Le peripezie di questo peculiare figliol prodigo, infatti, desideroso di riapprodare nel capoluogo isolano in cui aveva speso la propria infanzia, si aprono e si chiudono in perfetta corrispondenza, all’ombra di lutti difficilmente elaborabili. In mezzo, in un periodo che va dagli ultimi scampoli della Seconda guerra mondiale agli inizi degli anni ’90, un’infinita costellazione di volti e di segreti, di illusioni e di risvegli. Come quello da cui questo grande slancio della memoria ha inizio: Gioacchino è appena un bambino e tra le mura apparentemente sicure dell’oratorio è incollato alla proiezione di Judex, film del 1916 diretto da Louis Feuillade. Ancora non sa che questa scena, un po’ alla The Fabelmans di Spielberg, sarà a lungo il suo ultimo ricordo di felicità. La proiezione viene interrotta a causa dei bombardamenti. Il dramma della guerra, che non risparmia nessuno, si è dimostrato persino più forte della purezza infantile. Per l’ennesima volta la Sicilia appare violata, ferita, trafitta da qualcosa che le è esterno. Dall’invasione della storia nella sua versione più cupa. Ma c’è un altro – se possibile ancora più sinistro – elemento che Gioacchino ignora. Ovvero come quella pellicola, che racconta le gesta di un giustiziere vestito di nero che dà la caccia ai potenti spietati che si arricchiscono sfruttando e schiacciando i più deboli, Judex per l’appunto, sia una finestra sul suo stesso futuro. Su quel rientro nell’isola, a distanza di anni, in cui il suo sguardo e la sua vita incroceranno un altro uomo di giustizia. Un “judex”, anche in questo caso, che persegue i criminali armato solo della sua iconica toga nera. E che perderà la vita in un afoso pomeriggio d’estate, mentre si appresta ad andare a trovare la madre. A causa di una bomba che esplode proprio di fronte al palazzo in cui Gioacchino Martinez si è stabilito. Quel giustiziere senza macchia e senza maschera alcuna era Paolo Borsellino. E la sua morte, frutto ancora una volta di una bomba assordante come quelle che cadevano a pochi passi dall’oratorio, è l’ennesimo lutto di un cerchio che drammaticamente si chiude davanti agli occhi del nostro protagonista. E di tutti noi.

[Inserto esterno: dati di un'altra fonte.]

Lemma is_item_no_complete (t : string) :
  item_no_form t -> is_item_no t = true /\ is_item_no (with_newline t) = true.
Proof.
  intros (a & p & b & q & c & -> & [La Da] & Hp & [Lb Db] & Hq & [Lc Dc]).
  destruct a as [|a1 [|a2 [|a3 [|]]]]; try discriminate La.
  destruct b as [|b1 [|b2 [|b3 [|]]]]; try discriminate Lb.
  destruct c as [|c1 [|c2 [|]]]; try discriminate Lc.
  cbn [all_digits] in Da, Db, Dc.
  repeat match goal with
         | H : _ && _ = true |- _ => apply andb_prop in H; destruct H
         end.
  unfold is_item_no, re_match, item_no_pattern, d, lit, with_newline.
  destruct Hp as [-> | ->], Hq as [-> | ->];
    cbv [String.append]; cbn [walk andb]; use_digits; cbn [andb orb at_eol];
    rewrite ?orb_true_r; split; reflexivity.
Qed.

Lemma is_item_no_iff (s : string) :
  is_item_no s = true <->
  exists t, (s = t \/ s = with_newline t) /\ item_no_form t.
Proof.
  split; [apply is_item_no_sound|].
  intros (t & [-> | ->] & Ht); now apply is_item_no_complete.
Qed.

Lemma item_no_form_all (s : string) :
  item_no_form s -> forallb (fun c => is_digit c || Ascii.eqb c dot) (list_ascii_of_string s) = true.
Proof.
  intros (a & p & b & q & c & -> & [La Da] & Hp & [Lb Db] & Hq & [Lc Dc]).
  destruct a as [|a1 [|a2 [|a3 [|]]]]; try discriminate La.
  destruct b as [|b1 [|b2 [|b3 [|]]]]; try discriminate Lb.
  destruct c as [|c1 [|c2 [|]]]; try discriminate Lc.
  cbn [all_digits] in Da, Db, Dc.
  repeat match goal with
         | H : _ && _ = true |- _ => apply andb_prop in H; destruct H
         end.
  destruct Hp as [-> | ->], Hq as [-> | ->];
    cbv [String.append]; cbn [list_ascii_of_string forallb]; use_digits; reflexivity.
Qed.

(** C7. [is_item_no] is claimed to be true exactly on the full matches of
    the pattern.  Evaluated on ["12345678"] followed by a newline it
    returns true, although that string is not of the 3-3-2 form: [$] also
    holds just before a final newline. *)
Theorem is_item_no_accepts_trailing_newline :
  is_item_no (with_newline "12345678") = true /\
  ~ item_no_form (with_newline "12345678").
Proof.
  split; [reflexivity|].
  intros H%item_no_form_all. discriminate H.
Qed.

(** ** Frame rules: relations that every step of a program keeps *)

Section Frames.
Context {E : Env}.
Context (R : relation state) `{!PreOrder R}.

Lemma keeps_still {A} (m : M A) : (forall s, st (m s) = s) -> keeps R m.
Proof. intros H s. rewrite H. reflexivity. Qed.

Lemma keeps_ret {A} (a : A) : keeps R (ret a).
Proof. now apply keeps_still. Qed.

Lemma keeps_raise {A} (e : exn) : keeps R (@raise A e).
Proof. now apply keeps_still. Qed.

Lemma keeps_lift {A} (r : result A) : keeps R (lift r).
Proof. now apply keeps_still. Qed.

Lemma keeps_tell (l : level) (e : event) : keeps R (tell l e).
Proof. now apply keeps_still. Qed.

Lemma keeps_get_self : keeps R get_self.
Proof. now apply keeps_still. Qed.

Lemma keeps_deref (r : dict_ref) : keeps R (deref r).
Proof. now apply keeps_still. Qed.

Lemma keeps_path_exists (p : path) : keeps R (path_exists p).
Proof. now apply keeps_still. Qed.

Lemma keeps_read_text (p : path) : keeps R (read_text p).
Proof.
  apply keeps_still. intros s. unfold read_text. now destruct (files s !! p).
Qed.

Lemma keeps_loads (text : string) : keeps R (loads text).
Proof.
  apply keeps_still. intros s. unfold loads. now destruct (json_loads text).
Qed.

Lemma keeps_bind {A B} (m : M A) (f : A -> M B) :
  keeps R m -> (forall a, keeps R (f a)) -> keeps R (bind m f).
Proof.
  intros Hm Hf s. unfold bind. destruct (res (m s)) eqn:Hr; cbn [st].
  - transitivity (st (m s)); [apply Hm | apply Hf].
  - apply Hm.
Qed.

Lemma keeps_try {A} (m : M A) (h : exn -> M A) :
  keeps R m -> (forall e, keeps R (h e)) -> keeps R (try_except m h).
Proof.
  intros Hm Hh s. unfold try_except. destruct (res (m s)) eqn:Hr; cbn [st].
  - apply Hm.
  - transitivity (st (m s)); [apply Hm | apply Hh].
Qed.

Lemma keeps_foldM {A B} (f : A -> B -> M A) (xs : list B) :
  (forall a x, keeps R (f a x)) -> forall a, keeps R (foldM f xs a).
Proof.
  intros Hf. induction xs as [|x xs IH]; intros a; cbn [foldM].
  - apply keeps_ret.
  - apply keeps_bind; [apply Hf | apply IH].
Qed.

End Frames.

Ltac frame_step :=
  lazymatch goal with
  | |- keeps _ (bind _ _) => apply keeps_bind; try exact _; [| intros ?]
  | |- keeps _ (try_except _ _) => apply keeps_try; try exact _; [| intros ?]
  | |- keeps _ (foldM _ _ _) => apply keeps_foldM; try exact _; intros ? ?
  | |- keeps _ (if ?b then _ else _) => destruct b
  | |- keeps _ (match ?x with _ => _ end) => destruct x
  | |- keeps _ (ret _) => apply keeps_ret; exact _
  | |- keeps _ (raise _) => apply keeps_raise; exact _
  | |- keeps _ (lift _) => apply keeps_lift; exact _
  | |- keeps _ (tell _ _) => apply keeps_tell; exact _
  | |- keeps _ get_self => apply keeps_get_self; exact _
  | |- keeps _ (deref _) => apply keeps_deref; exact _
  | |- keeps _ (path_exists _) => apply keeps_path_exists; exact _
  | |- keeps _ (read_text _) => apply keeps_read_text; exact _
  | |- keeps _ (loads _) => apply keeps_loads; exact _
  end.

(** A relation kept by the three primitives that change the state is kept
    by every operation. *)
Section KeptByOperations.
Context {E : Env}.
Context (R : relation state) `{!PreOrder R}.
Hypothesis R_assign : forall r k v, keeps R (assign r k v).
Hypothesis R_write : forall p data, keeps R (write p data).
Hypothesis R_http_get : forall r, keeps R (http_get r).

Lemma keeps__get u ps h : keeps R (_get u ps h).
Proof. unfold _get. repeat frame_step; auto. Qed.

Lemma keeps__get_json u ps h : keeps R (_get_json u ps h).
Proof. unfold _get_json. repeat frame_step; auto using keeps__get. Qed.

Lemma keeps_get_pip i : keeps R (get_pip i).
Proof. unfold get_pip. repeat frame_step; auto using keeps__get_json. Qed.

Lemma keeps_get_thumbnail i u : keeps R (get_thumbnail i u).
Proof. unfold get_thumbnail. repeat frame_step; auto using keeps__get. Qed.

Perché Gioacchino ci riflette tutti. È il Consolo uomo e scrittore che ripercorre con tristezza il proprio andirivieni tra Milano e la Sicilia. È il siciliano di ogni tempo, che oscilla tra lo scoramento dell’’impotenza e il rigurgito rabbioso di libertà. È il lettore di oggi e di domani, a cui tocca ancora forgiare la propria sorte. Non sarà un romanzo. Non sarà un poema. È, come ci suggerisce l’autore, «un libro in cui vengono registrate le sconfitte e soprattutto la memoria degli innocenti sopraffatti dai delinquenti». Ma anche il tentativo di trovare, in quelle stesse sconfitte, una scintilla di comune patire e sentire.